By Dr. Richard Bevan-Thomas

This is the final chapter of the DocRBT Essentials series.

In Parts 1 and 2, we focused on erectile recovery and urinary control — the quality-of-life outcomes that matter deeply after prostate cancer surgery.
Today, we get to the reason we are doing this operation in the first place:

Making sure the cancer is truly gone.

As a surgeon practicing in Arlington and across the DFW Metroplex, my philosophy is simple. Quality of life after surgery matters — but none of it matters unless we first do a good cancer operation.

What Cancer Control Really Means

Cancer control after a robotic radical prostatectomy isn’t a single result or lab value. It’s the outcome of a series of decisions made before, during, and after surgery.

When I talk to patients about cancer control, I focus on four questions:

  • Did we remove the cancer completely?
  • Was the cancer confined to the prostate, or had it begun to grow outside of it?
  • Were the lymph nodes involved?
  • Does the PSA drop to undetectable and stay there?

Each of these helps us understand where things stand and what to expect moving forward.

Why Planning Matters So Much in Prostate Cancer Surgery

Precision during surgery is everything.

Robotic prostate surgery allows us to operate with extraordinary clarity and control. Using the da Vinci system, I work with a high-definition, three-dimensional view at up to 10-times magnification, which allows careful identification of tissue planes, nerves, blood vessels, muscle layers, and areas where anatomy is especially tight.

But that precision only helps if we know where to use it.

This is where prostate cancer surgery becomes a bit of a tightrope walk.

At all times, we are balancing two competing priorities:

  • Preserving nerves, fascia, and urethral length to protect quality of life
  • Minimizing the chance of leaving cancer behind

That balance is not guessed at during surgery. It’s planned carefully before we ever enter the operating room.

Why We Can’t Rely on “Seeing” Cancer During Surgery

Patients often ask whether we can actually see prostate cancer during surgery.

The honest answer is: most of the time, we can’t.

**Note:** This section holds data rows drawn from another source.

Definition fraction (count n : nat) : Q :=
  (inject_Z (Z.of_nat count) / inject_Z (Z.of_nat n))%Q.

(** The label a model predicts: positive exactly for a score above zero. *)
Definition predicted_positive (score : Q) : bool := Qltb 0 score.

(** The predicted label differs between the new and the old model. *)
Definition flips (new old : Q) : bool :=
  negb (Bool.eqb (predicted_positive new) (predicted_positive old)).

(** A flip, or a new score of exactly zero. *)
Definition flips_or_zero (new old : Q) : bool :=
  flips new old || Qeq_bool new 0.

(** [len] consecutive positions from [start] among [num_rows] positions,
    going back to position 0 after the last one. *)
Definition cyclic (num_rows start : Z) (len : nat) : list Z :=
  map (fun j : nat => (start + Z.of_nat j) mod num_rows) (seq 0 len).

(** The states the inner [while] loop of [training_generator] can be in
    when its condition is evaluated. *)
Inductive reachable (num_rows minibatch_size : Z) : Training.LoopState -> Prop :=
  | reach_first :
      (* first training iteration: empty list, start index 0 *)
      reachable num_rows minibatch_size ([], 0)
  | reach_body st :
      (* one more pass through the loop body *)
      reachable num_rows minibatch_size st ->
      Training.while_cond minibatch_size st = true ->
      reachable num_rows minibatch_size (Training.while_body num_rows minibatch_size st)
  | reach_next st :
      (* the loop was left: the next training iteration empties the list *)
      reachable num_rows minibatch_size st ->
      Training.while_cond minibatch_size st = false ->
      reachable num_rows minibatch_size ([], st.2).

(** The columns of a frame other than ['predictions'], in order. *)
Definition other_columns (df : DataFrame) : list (string * Column) :=
  List.filter (fun cv => negb (String.eqb cv.1 "predictions")) (columns df).

(** [df'] is [df] up to its ['predictions'] column. *)
Definition same_but_predictions (df df' : DataFrame) : Prop :=
  nrows df' = nrows df /\ other_columns df' = other_columns df.

(** [σ'] differs from [σ] at most in the ['predictions'] column of the two
    frames [train_df] and [test_df]. *)
Definition framed (train_df test_df : Training.Ref) (σ σ' : Training.Store) : Prop :=
  (forall r, same_but_predictions (σ r) (σ' r)) /\
  (forall r, r <> train_df -> r <> test_df -> σ' r = σ r).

Prostate cancer is usually microscopic. It doesn’t behave like a visible mass that can be reliably identified and avoided. While there are occasional moments during surgery where tissue appearance raises concern — and when that happens, we absolutely adjust our approach — those situations are uncommon.

As a whole, prostate cancer is very difficult to visually distinguish from normal tissue during surgery, even with excellent magnification.

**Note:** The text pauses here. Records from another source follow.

Lemma map_prod_id_decrement_rows (lines : list Line) (ps : list Product) :
    map prod_id (decrement_rows lines ps) = map prod_id ps.
Proof.
  unfold decrement_rows. revert ps.
  induction lines as [|l lines IH]; intros ps; cbn [fold_left]; [reflexivity|].
  rewrite IH. apply map_prod_id_shift.
Qed.

(** The tables after a fault in the decrement loop and the compensation:
    [done] are the lines already decremented. *)
Lemma compensated_tables (customer_id : Z) (items : list Requested) (d : DB)
    (done : list Line) (cur : Line) (rest : list Line) :
    let lines := done ++ cur :: rest in
    let o := new_order customer_id (order_total lines) "PLACED" d in
    let its := stamp_items (next_item_id d) (next_order_id d) lines in
    let d2 := insert_order_items (next_order_id d) lines
                (insert_order customer_id (order_total lines) "PLACED" d) in
    let d' := compensated (mkFrame (mkWorld (decrement_all done d2) [])
                                   (Some o) its ([] ++ ledger done)) in
    admission d items = Ok lines ->
    wf_db d = true ->
    orders d' = orders d /\ order_items d' = order_items d
    /\ products d' = products d /\ customers d' = customers d.
Proof.
  intros lines o its d2 d' Ha Hw.
  destruct (wf_db_inv d Hw) as (Hu & Ho & Hi).
  unfold d', compensated.
  cbn [created_order created_items updated_products world db delete_order_of app].
  rewrite delete_items_all_spec.
  destruct (restore_all_other_tables (ledger done) (decrement_all done d2))
    as (R1 & R2 & R3).
  destruct (decrement_all_other_tables done d2) as (D1 & D2 & D3 & _).
  unfold delete_order_where, set_orders, set_order_items.
  cbn [orders order_items products customers].
  rewrite R1, R2, R3, D1, D2, D3.
  split; [|split; [|split]].
  - unfold d2, insert_order_items, insert_order. cbn [orders].
    change (next_order_id d) with (order_id o) at 1.
    apply delete_new_order. intros x Hx. apply Ho, Hx.
  - unfold d2, insert_order_items, insert_order. cbn [order_items next_item_id].
    apply delete_stamped. intros i Hin. apply Hi, Hin.
  - assert (Hp2 : products d2 = products d) by reflexivity.
    assert (Hu2 : unique_ids (map prod_id (products d2)) = true)
      by (rewrite Hp2; exact Hu).
    rewrite products_restore_all.
    + rewrite products_decrement_all by exact Hu2.
      rewrite restore_decrement_rows; [exact Hp2|].
      intros l p Hl Hp. rewrite Hp2 in Hp.
      apply (admission_stocked d items lines Ha Hu); [|exact Hp].
      unfold lines. apply in_app_iff. left. exact Hl.
    + rewrite products_decrement_all by exact Hu2.
      rewrite map_prod_id_decrement_rows. exact Hu2.
  - reflexivity.
Qed.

That’s why planning matters so much more than reacting in real time.

Why Frozen Sections Are Rarely Used Today

In the past, surgeons sometimes sent tissue to the pathologist during surgery — called a frozen section — to check for cancer at the margins.

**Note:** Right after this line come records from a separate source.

(** The rows from position [k] (0-based) on, one after the other. *)
Fixpoint one_at_a_time (h : host) (total k : nat) (rows : list row) (st : run) : run :=
  match rows with
  | [] => st
  | r :: rows' => one_at_a_time h total (S k) rows' (handle h total (Z.of_nat k + 1) r st)
  end.

(** The error entries of the rows whose body throws, in input order. *)
Fixpoint thrown (h : host) (total k : nat) (rows : list row) (st : run)
    : list error_entry :=
  match rows with
  | [] => []
  | r :: rows' =>
      match (try_body h total r st).1 with
      | Ok _ => []
      | Throw msg => [mkEntry (Z.of_nat k + 1) msg (or_NA (policy_number r))]
      end ++ thrown h total (S k) rows' (handle h total (Z.of_nat k + 1) r st)
  end.

(** No row of the payload throws in the run of [processCSV] on [d]. *)
Definition no_row_throws (h : host) (rows : list row) (d : store) : Prop :=
  thrown h (length rows) 0 rows (fresh d) = [].

(** The state in which the row loop of a run on [d] leaves the worker. *)
Definition after_rows (h : host) (rows : list row) (d : store) : run :=
  one_at_a_time h (length rows) 0 rows (fresh d).

(** The progress message that counting the [n]-th processed row posts,
    if any. *)
Definition report (n total : nat) : list message :=
  if Nat.eqb (n mod 50) 0 then [Progress n total] else [].

Definition is_progress (m : message) : bool :=
  match m with
  | Progress _ _ => true
  | _ => false
  end.

Definition is_done (m : message) : bool :=
  match m with
  | Done _ _ _ _ _ => true
  | _ => false
  end.

Definition is_error (m : message) : bool :=
  match m with
  | Error _ => true
  | _ => false
  end.

(** The [processed] fields of the progress messages of a sequence. *)
Definition progress_values (ms : list message) : list nat :=
  omap (λ m, match m with Progress p _ => Some p | _ => None end) ms.

(** ** Observations of a run, for the statements below *)

(** [keeps obs m]: whatever its result, [m] leaves the observation [obs]
    of the state as it was. *)
Definition keeps {A X} (obs : run → X) (m : M A) : Prop :=
  ∀ st, obs (m st).2 = obs st.

(** What a row can change only in [count_row] and in the [catch]. *)
Definition counters (st : run) : nat * nat * list error_entry * list message :=
  (processed st, errors st, errorsList st, out st).


Definition given {A} (x : option A) : bool :=
  match x with
  | Some _ => true
  | None => false
  end.

(** Storage holds a policy of that number. *)
Definition policy_known (number : string) (d : store) : bool :=
  existsb (λ x, String.eqb (p_policy_number x.2) number) (policies d).

(** What a row must bring for a policy: the policy number is present, the
    LOB and the carrier resolved to identities (the person always does
    when its resolution returns) and both dates are valid. *)
Definition complete (h : host) (r : row) (lobId carrierId : option oid) : bool :=
  truthy (policy_number r) && given lobId && given carrierId
  && given (parse_date h (policy_start_date r))
  && given (parse_date h (policy_end_date r)).

(** The rule of the data model: the row is complete and storage [d] holds
    no policy of its number. *)
Definition creatable (h : host) (r : row) (lobId carrierId : option oid)
    (d : store) : bool :=
  complete h r lobId carrierId
  && negb (policy_known (or_empty (policy_number r)) d).

Definition stored_policies (st : run) : list policy_doc := policies (db st).

Definition is_lookup (f : family) (l : string) (e : event) : bool :=
  match e with
  | FindOne g k => bool_decide (g = f) && String.eqb k l
  | _ => false
  end.

Definition is_creation (f : family) (l : string) (e : event) : bool :=
  match e with
  | Create g k => bool_decide (g = f) && String.eqb k l
  | _ => false
  end.

(** The number of [findOne] calls for label [l] of family [f] in a log. *)
Definition lookups (f : family) (l : string) (tr : list event) : nat :=
  length (List.filter (is_lookup f l) tr).

(** The number of [create] calls for label [l] of family [f] in a log. *)
Definition creations (f : family) (l : string) (tr : list event) : nat :=
  length (List.filter (is_creation f l) tr).

(** The label of family [f] that a row mentions. *)
Definition mention (f : family) (r : row) : field :=
  match f with
  | Agent => agent r
  | LOB => category_name r
  | Carrier => company_name r
  | UserAccount => account_name r
  end.





(** The number of [User.findOne] calls in a log. *)
Definition user_lookups (st : run) : nat :=
  length (List.filter (λ e, match e with UserFindOne _ _ => true | _ => false end)
                      (trace st)).

(** ** How a run changes the store *)

(** One insertion as the worker performs it: a reference document under
    a name that the lookup did not find, a person, or a policy under a
    number that the lookup did not find. *)
Inductive insertion : store → store → Prop :=
  | insert_ref f name d :
      first_match (λ x, String.eqb x.2 name) (coll_of f d) = None →
      insertion d (push_ref f (next_oid d, name) d)
  | insert_user u d :
      insertion d (push_user (next_oid d, u) d)
  | insert_policy p d :
      first_match (λ x, String.eqb (p_policy_number x.2) (p_policy_number p))
                  (policies d) = None →
      insertion d (push_policy (next_oid d, p) d).

(** The store that a run of [processCSV] on [d] leaves behind. *)
Definition store_after (h : host) (csvData : string) (d : store) : store :=
  match processCSV h csvData d with
  | Some st => db st
  | None => d
  end.

(** The names stored for a family, and the numbers of the stored
    policies. *)
Definition names (f : family) (d : store) : list string := (coll_of f d).*2.

Definition numbers (d : store) : list string :=
  (λ x, p_policy_number x.2) <$> policies d.

(** The five caches of a run. *)
Definition caches (st : run)
    : gmap string oid * gmap string oid * gmap string oid * gmap string oid
      * gmap string oid :=
  (agentCache st, lobCache st, carrierCache st, userCache st, accountCache st).

(** Every cached identity is the [_id] of a stored document: of a
    document of that name, as the schema sets it, for the four reference
    caches, of a person for [userCache]. *)
Definition sound (h : host) (st : run) : Prop :=
  (∀ f l id, cache_of f st !! l = Some id →
             (id, set_name h f l) ∈ coll_of f (db st))
  ∧ (∀ k id, userCache st !! k = Some id → id ∈ (users (db st)).*1).

(** The documents that a policy refers to are stored in [d]. *)
Definition refers_to_stored (p : policy_fields) (d : store) : Prop :=
  p_policy_category_id p ∈ (lobs d).*1
  ∧ p_company_collection_id p ∈ (carriers d).*1
  ∧ p_user_id p ∈ (users d).*1.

In robotic prostatectomy, frozen sections have proven to be unreliable. The tissue samples are small, altered by freezing, and difficult to interpret accurately in the moment. False reassurance or false concern can lead to poor decisions.

Because of this, frozen sections are rarely used in modern robotic prostate surgery.

Instead, the most reliable approach is:

  • Careful preoperative planning
  • Thoughtful intraoperative judgment
  • And a thorough final pathology report examining the entire prostate

This strategy leads to better cancer control and fewer unnecessary trade-offs.

How We Decide Where to Stay Close — and Where to Go Wider

Before surgery, I carefully study your case and ask several key questions:

  • Where is the cancer most likely located within the prostate?
  • Are there areas where it may be close to the capsule?
  • Are there warning signs that it could be extending beyond the prostate?

Those answers come from combining:

  • MRI findings
  • Biopsy grade and cancer volume
  • PSA level and trends
  • The pattern and location of positive biopsy cores

These don’t give certainty — but they give probability. And in surgery, understanding probability is how we stay balanced on that tightrope.

In some areas, the plan may be to work very close to the prostate to preserve nerves and supporting structures. In other areas, the plan may be to intentionally take more tissue to reduce the risk of leaving cancer behind.

That strategy is determined before the operation begins.

Surgical Margins: The “Orange” Rule

One of the first things patients look for on their final pathology report is the word “negative.”
Specifically, negative surgical margins.

I often explain this with a simple analogy.

Think of the prostate like an orange.

My job is to remove the orange without cutting into the fruit, while still staying as close as possible to protect nearby nerves and muscles.

This is another place where we’re walking that same tightrope. Staying too far away risks unnecessary damage to function. Staying too close risks cutting into cancer.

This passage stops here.